◆ The data ◆
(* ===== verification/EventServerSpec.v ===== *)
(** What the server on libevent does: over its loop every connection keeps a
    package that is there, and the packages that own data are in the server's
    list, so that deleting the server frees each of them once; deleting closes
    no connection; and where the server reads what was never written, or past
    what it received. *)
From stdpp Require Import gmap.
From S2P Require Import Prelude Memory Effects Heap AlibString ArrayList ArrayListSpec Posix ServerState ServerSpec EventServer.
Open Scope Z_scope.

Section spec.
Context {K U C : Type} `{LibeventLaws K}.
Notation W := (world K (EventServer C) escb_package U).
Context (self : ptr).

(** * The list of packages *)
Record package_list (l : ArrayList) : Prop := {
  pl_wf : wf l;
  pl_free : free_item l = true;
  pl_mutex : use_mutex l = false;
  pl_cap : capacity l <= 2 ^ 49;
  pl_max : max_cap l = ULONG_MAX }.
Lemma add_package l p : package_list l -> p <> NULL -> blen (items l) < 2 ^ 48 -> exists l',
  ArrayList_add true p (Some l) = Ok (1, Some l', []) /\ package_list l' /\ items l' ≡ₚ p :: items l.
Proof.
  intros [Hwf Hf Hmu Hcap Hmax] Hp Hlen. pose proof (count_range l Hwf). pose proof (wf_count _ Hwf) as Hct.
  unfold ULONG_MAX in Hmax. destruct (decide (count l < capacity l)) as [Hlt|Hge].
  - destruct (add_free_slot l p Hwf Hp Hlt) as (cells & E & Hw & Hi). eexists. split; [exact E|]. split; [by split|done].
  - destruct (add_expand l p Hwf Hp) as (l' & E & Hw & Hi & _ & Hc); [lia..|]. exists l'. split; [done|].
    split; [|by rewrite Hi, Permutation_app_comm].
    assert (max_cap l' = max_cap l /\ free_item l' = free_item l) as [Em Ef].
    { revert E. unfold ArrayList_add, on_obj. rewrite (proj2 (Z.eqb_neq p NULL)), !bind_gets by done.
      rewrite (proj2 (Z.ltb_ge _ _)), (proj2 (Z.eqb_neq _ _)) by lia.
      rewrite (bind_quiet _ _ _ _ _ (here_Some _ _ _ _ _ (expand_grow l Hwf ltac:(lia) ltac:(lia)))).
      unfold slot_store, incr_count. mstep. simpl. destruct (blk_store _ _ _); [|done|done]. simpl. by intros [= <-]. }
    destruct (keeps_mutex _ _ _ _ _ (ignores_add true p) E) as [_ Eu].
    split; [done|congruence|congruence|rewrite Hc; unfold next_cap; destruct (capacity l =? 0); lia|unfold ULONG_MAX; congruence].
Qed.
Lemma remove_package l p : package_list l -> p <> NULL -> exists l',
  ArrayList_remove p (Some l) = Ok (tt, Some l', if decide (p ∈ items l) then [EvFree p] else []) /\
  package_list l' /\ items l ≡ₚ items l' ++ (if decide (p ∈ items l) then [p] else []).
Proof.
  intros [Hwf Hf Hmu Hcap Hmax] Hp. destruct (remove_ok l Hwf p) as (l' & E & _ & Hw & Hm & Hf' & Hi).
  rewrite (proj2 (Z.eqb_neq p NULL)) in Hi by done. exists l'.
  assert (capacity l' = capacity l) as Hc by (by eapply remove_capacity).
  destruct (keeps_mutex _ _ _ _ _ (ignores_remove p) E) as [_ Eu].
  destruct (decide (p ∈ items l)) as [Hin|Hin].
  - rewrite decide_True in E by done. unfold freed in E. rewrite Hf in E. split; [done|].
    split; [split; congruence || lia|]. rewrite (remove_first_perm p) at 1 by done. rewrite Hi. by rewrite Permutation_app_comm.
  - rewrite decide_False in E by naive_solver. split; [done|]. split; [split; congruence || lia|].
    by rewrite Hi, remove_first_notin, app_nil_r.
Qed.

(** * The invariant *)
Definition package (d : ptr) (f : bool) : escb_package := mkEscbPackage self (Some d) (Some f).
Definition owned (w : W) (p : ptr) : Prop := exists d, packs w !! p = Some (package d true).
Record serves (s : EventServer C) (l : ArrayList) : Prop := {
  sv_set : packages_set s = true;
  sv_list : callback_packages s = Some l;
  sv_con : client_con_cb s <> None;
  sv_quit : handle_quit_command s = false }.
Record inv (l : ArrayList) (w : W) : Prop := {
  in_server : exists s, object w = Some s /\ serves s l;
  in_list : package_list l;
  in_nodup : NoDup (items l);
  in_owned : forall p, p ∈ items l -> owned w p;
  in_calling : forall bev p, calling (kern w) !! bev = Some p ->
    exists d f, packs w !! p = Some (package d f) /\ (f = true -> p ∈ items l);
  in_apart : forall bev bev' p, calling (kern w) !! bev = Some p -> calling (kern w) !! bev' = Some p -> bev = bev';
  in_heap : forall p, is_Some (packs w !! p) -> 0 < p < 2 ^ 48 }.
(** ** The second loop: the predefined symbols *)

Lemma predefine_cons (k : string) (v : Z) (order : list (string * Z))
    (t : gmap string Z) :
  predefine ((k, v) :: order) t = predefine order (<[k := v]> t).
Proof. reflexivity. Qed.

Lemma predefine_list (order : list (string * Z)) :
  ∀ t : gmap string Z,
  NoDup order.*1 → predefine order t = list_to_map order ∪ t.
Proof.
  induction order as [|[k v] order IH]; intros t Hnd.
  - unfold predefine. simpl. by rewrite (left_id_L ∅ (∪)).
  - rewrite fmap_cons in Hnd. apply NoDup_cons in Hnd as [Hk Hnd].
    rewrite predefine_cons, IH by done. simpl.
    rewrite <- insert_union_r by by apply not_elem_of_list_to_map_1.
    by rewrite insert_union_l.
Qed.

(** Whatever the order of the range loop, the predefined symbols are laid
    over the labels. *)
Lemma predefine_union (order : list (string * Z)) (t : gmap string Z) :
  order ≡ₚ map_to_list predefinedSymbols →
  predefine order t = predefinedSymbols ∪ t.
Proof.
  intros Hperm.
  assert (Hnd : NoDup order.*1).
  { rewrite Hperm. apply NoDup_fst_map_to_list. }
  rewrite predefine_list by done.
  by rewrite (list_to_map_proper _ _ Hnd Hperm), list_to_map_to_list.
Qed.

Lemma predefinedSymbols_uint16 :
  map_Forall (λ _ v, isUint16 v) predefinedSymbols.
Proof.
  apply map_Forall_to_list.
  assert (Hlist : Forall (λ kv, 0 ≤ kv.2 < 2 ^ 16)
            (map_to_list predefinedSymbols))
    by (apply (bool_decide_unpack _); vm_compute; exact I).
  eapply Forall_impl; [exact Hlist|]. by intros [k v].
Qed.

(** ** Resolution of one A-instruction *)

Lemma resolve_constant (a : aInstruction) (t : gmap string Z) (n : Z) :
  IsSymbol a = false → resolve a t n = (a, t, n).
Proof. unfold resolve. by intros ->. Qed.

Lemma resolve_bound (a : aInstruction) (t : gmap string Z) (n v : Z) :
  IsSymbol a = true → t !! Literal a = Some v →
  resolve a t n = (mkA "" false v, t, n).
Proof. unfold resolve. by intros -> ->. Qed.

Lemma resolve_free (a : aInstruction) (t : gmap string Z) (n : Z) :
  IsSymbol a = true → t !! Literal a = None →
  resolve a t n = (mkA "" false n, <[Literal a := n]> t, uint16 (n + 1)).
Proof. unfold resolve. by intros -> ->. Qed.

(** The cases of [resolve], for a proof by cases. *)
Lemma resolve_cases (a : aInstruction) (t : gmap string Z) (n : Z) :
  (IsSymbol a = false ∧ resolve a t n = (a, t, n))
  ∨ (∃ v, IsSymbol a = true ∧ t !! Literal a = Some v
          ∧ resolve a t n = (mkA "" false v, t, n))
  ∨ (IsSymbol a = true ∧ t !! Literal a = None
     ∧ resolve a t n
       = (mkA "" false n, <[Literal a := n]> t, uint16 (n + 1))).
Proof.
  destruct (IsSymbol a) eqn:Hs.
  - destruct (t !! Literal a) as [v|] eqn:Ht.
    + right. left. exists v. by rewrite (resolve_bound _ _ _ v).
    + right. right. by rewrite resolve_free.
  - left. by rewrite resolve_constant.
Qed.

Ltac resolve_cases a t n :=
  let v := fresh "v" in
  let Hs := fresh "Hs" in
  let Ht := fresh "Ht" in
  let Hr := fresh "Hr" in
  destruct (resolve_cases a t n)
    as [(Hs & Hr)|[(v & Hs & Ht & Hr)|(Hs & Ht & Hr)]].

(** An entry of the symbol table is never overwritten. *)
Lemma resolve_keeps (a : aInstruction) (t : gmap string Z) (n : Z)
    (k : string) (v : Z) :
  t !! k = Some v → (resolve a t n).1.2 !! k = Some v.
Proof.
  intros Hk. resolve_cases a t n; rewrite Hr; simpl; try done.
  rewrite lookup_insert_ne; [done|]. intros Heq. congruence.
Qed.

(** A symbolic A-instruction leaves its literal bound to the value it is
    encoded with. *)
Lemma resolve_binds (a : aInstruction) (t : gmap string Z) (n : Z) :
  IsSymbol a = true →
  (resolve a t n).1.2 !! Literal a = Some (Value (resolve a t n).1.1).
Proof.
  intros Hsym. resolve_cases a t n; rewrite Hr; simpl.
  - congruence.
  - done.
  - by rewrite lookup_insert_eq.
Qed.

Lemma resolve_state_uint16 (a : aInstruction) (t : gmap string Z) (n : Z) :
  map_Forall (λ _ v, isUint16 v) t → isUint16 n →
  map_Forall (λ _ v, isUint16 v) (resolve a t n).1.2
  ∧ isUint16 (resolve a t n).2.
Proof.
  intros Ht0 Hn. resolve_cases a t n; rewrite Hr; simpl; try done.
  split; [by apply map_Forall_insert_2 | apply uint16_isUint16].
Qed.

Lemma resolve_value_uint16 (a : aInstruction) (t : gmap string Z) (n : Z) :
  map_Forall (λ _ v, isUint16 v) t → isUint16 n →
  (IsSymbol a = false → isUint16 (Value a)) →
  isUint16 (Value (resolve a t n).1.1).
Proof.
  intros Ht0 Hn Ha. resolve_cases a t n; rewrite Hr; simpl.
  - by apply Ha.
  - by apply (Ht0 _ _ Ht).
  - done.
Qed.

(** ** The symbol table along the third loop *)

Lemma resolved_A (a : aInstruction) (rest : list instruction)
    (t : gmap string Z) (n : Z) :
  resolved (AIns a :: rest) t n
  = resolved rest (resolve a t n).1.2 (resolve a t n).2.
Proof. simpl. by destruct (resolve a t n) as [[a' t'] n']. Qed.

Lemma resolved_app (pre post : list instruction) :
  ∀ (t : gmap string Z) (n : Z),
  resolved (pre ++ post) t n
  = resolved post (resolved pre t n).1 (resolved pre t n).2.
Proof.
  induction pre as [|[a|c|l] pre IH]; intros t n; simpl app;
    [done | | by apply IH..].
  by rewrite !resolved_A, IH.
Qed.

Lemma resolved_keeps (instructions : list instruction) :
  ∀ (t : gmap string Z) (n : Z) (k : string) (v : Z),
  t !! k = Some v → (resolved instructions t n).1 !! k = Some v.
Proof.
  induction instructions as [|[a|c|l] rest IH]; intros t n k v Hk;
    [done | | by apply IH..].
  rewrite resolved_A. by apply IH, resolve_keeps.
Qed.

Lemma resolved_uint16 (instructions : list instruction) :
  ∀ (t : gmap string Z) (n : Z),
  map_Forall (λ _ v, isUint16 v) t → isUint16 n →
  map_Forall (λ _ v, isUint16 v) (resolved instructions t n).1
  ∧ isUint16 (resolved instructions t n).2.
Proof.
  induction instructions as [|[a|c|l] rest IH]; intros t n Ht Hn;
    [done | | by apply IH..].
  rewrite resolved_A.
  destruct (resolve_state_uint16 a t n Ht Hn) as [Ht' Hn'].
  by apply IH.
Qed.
---
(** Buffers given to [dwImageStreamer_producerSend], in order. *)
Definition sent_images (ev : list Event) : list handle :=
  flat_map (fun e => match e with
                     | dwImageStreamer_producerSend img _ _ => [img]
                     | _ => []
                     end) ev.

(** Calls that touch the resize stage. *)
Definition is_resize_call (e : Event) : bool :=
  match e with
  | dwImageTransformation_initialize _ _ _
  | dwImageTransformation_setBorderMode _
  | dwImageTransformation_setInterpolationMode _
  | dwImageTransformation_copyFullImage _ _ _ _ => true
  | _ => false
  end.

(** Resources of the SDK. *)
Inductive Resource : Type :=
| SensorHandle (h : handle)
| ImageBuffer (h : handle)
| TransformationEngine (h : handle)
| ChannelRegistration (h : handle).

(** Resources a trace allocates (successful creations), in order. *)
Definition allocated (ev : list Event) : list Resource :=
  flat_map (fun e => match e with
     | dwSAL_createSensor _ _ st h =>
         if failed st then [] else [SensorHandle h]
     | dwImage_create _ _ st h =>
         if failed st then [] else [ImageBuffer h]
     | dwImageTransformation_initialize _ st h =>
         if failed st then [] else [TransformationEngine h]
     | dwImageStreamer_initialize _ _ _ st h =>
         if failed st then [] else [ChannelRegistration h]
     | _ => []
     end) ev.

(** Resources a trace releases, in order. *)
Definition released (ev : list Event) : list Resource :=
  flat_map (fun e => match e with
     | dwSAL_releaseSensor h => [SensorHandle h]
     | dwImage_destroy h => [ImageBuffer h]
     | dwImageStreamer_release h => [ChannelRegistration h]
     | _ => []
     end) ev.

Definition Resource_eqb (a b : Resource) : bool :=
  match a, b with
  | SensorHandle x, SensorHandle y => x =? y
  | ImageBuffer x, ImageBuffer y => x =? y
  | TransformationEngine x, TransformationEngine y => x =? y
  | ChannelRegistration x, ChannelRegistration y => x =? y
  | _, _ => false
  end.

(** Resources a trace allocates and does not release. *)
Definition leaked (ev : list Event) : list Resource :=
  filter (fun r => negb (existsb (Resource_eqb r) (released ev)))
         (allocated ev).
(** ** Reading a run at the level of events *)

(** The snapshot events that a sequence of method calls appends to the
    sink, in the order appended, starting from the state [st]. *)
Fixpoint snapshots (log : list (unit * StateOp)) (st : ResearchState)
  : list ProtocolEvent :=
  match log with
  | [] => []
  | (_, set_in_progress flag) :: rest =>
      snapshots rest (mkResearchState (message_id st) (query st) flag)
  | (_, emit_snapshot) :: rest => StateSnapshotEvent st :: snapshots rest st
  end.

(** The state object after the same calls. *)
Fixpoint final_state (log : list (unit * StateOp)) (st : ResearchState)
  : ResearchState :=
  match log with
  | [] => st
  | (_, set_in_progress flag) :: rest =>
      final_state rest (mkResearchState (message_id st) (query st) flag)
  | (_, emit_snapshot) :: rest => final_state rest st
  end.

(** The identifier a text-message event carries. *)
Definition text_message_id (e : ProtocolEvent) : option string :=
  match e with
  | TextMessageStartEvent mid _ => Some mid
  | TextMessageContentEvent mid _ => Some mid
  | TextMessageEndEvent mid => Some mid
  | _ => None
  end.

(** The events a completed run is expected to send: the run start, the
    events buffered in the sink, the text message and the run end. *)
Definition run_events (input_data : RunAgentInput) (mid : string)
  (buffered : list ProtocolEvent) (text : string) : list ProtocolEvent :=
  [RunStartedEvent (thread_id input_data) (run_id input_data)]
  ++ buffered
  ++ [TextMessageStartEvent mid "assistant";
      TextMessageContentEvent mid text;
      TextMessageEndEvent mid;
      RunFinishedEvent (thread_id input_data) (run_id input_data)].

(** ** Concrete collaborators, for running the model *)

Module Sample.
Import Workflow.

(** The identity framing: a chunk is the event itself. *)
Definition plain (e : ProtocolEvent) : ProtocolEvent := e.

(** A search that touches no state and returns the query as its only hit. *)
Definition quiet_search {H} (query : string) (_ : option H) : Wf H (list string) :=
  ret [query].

◆ Task item ◆
Starting at the line that has "(** What the" and ending at the line that has "pl_wf : wf l;", please write out the lines above exactly, leaving out all others.

◆ Answer below ◆
(** What the server on libevent does: over its loop every connection keeps a
    package that is there, and the packages that own data are in the server's
    list, so that deleting the server frees each of them once; deleting closes
    no connection; and where the server reads what was never written, or past
    what it received. *)
From stdpp Require Import gmap.
From S2P Require Import Prelude Memory Effects Heap AlibString ArrayList ArrayListSpec Posix ServerState ServerSpec EventServer.
Open Scope Z_scope.

Section spec.
Context {K U C : Type} `{LibeventLaws K}.
Notation W := (world K (EventServer C) escb_package U).
Context (self : ptr).

(** * The list of packages *)
Record package_list (l : ArrayList) : Prop := {
  pl_wf : wf l;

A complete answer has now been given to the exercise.